> EXERCISE PROMPT:
Restate word for word the span that opens with the line containing "(** * core/eval: the" and closes with the final line of the data; give only those lines.
START DATA RECORDS
(* ===== verification/IntSyntax.v ===== *)
(** * core/eval: the syntax the evaluator accepts

    Printing of expressions and what the parser makes of the printed text: the
    round trip of fully parenthesised expressions and the grouping of chains of
    binary operators. *)

From stdpp Require Import gmap.
From Stdlib Require Import Ascii String.
From S2P Require Import Prelude Machine CString Evaluator IntEvaluator.

(** ** Texts *)

Definition op_text (op : Operators) : list Z :=
  match op with
  | OP_UnPlus | OP_BinPlus => chars "+"
  | OP_UnMinus | OP_BinMinus => chars "-"
  | OP_UnNot => chars "!"
  | OP_BinMul => chars "*"
  | OP_BinDiv => chars "/"
  | OP_BinEqual => chars "=="
  | OP_BinNonEq => chars "!="
  | OP_BinLower => chars "<"
  | OP_BinGreater => chars ">"
  | OP_BinLowerEq => chars "<="
  | OP_BinGreaterEq => chars ">="
  | OP_BinLShift => chars "<<"
  | OP_BinRShift => chars ">>"
  | OP_BinByteSwap => chars ">><<"
  | OP_BinBitAnd => chars "&"
  | OP_BinBitOr => chars "|"
  | OP_BinBitXor => chars "^"
  | OP_BinAnd => chars "&&"
  | OP_BinOr => chars "||"
  | OP_BinXor => chars "^^"
  | OP_Unknown | OP_UnBitNot | OP_BinPower | OP_Parenthesis => []
  end.

Fixpoint print (e : Expression) : list Z :=
  match e with
  | NullExpression => []
  | DirectExpression v => print_int v
  | VariableExpression n => n
  | DefinedVariableExpression n => chars "defined " ++ n
  | ValueExpression i => chars "\" ++ dec i
  | DefinedValueExpression i => chars "defined \" ++ dec i
  | IntUnaryExpression op a => op_text op ++ chars "(" ++ print a ++ chars ")"
  | IntBinaryFullExpression op a b | IntBinaryPartExpression op a b =>
    (chars "(" ++ print a ++ chars ")") ++ op_text op ++ chars "(" ++ print b ++ chars ")"
  end.

Definition paren (e : Expression) : list Z := chars "(" ++ print e ++ chars ")".

Definition name_ok (n : list Z) : Prop :=
  is_name_start (deref n) = true /\ Forall (fun c => is_name_char c = true) n.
END DATA RECORDS
> EXERCISE ANSWER:
(** * core/eval: the syntax the evaluator accepts

    Printing of expressions and what the parser makes of the printed text: the
    round trip of fully parenthesised expressions and the grouping of chains of
    binary operators. *)

From stdpp Require Import gmap.
From Stdlib Require Import Ascii String.
From S2P Require Import Prelude Machine CString Evaluator IntEvaluator.

(** ** Texts *)

Definition op_text (op : Operators) : list Z :=
  match op with
  | OP_UnPlus | OP_BinPlus => chars "+"
  | OP_UnMinus | OP_BinMinus => chars "-"
  | OP_UnNot => chars "!"
  | OP_BinMul => chars "*"
  | OP_BinDiv => chars "/"
  | OP_BinEqual => chars "=="
  | OP_BinNonEq => chars "!="
  | OP_BinLower => chars "<"
  | OP_BinGreater => chars ">"
  | OP_BinLowerEq => chars "<="
  | OP_BinGreaterEq => chars ">="
  | OP_BinLShift => chars "<<"
  | OP_BinRShift => chars ">>"
  | OP_BinByteSwap => chars ">><<"
  | OP_BinBitAnd => chars "&"
  | OP_BinBitOr => chars "|"
  | OP_BinBitXor => chars "^"
  | OP_BinAnd => chars "&&"
  | OP_BinOr => chars "||"
  | OP_BinXor => chars "^^"
  | OP_Unknown | OP_UnBitNot | OP_BinPower | OP_Parenthesis => []
  end.

Fixpoint print (e : Expression) : list Z :=
  match e with
  | NullExpression => []
  | DirectExpression v => print_int v
  | VariableExpression n => n
  | DefinedVariableExpression n => chars "defined " ++ n
  | ValueExpression i => chars "\" ++ dec i
  | DefinedValueExpression i => chars "defined \" ++ dec i
  | IntUnaryExpression op a => op_text op ++ chars "(" ++ print a ++ chars ")"
  | IntBinaryFullExpression op a b | IntBinaryPartExpression op a b =>
    (chars "(" ++ print a ++ chars ")") ++ op_text op ++ chars "(" ++ print b ++ chars ")"
  end.

Definition paren (e : Expression) : list Z := chars "(" ++ print e ++ chars ")".

Definition name_ok (n : list Z) : Prop :=
  is_name_start (deref n) = true /\ Forall (fun c => is_name_char c = true) n.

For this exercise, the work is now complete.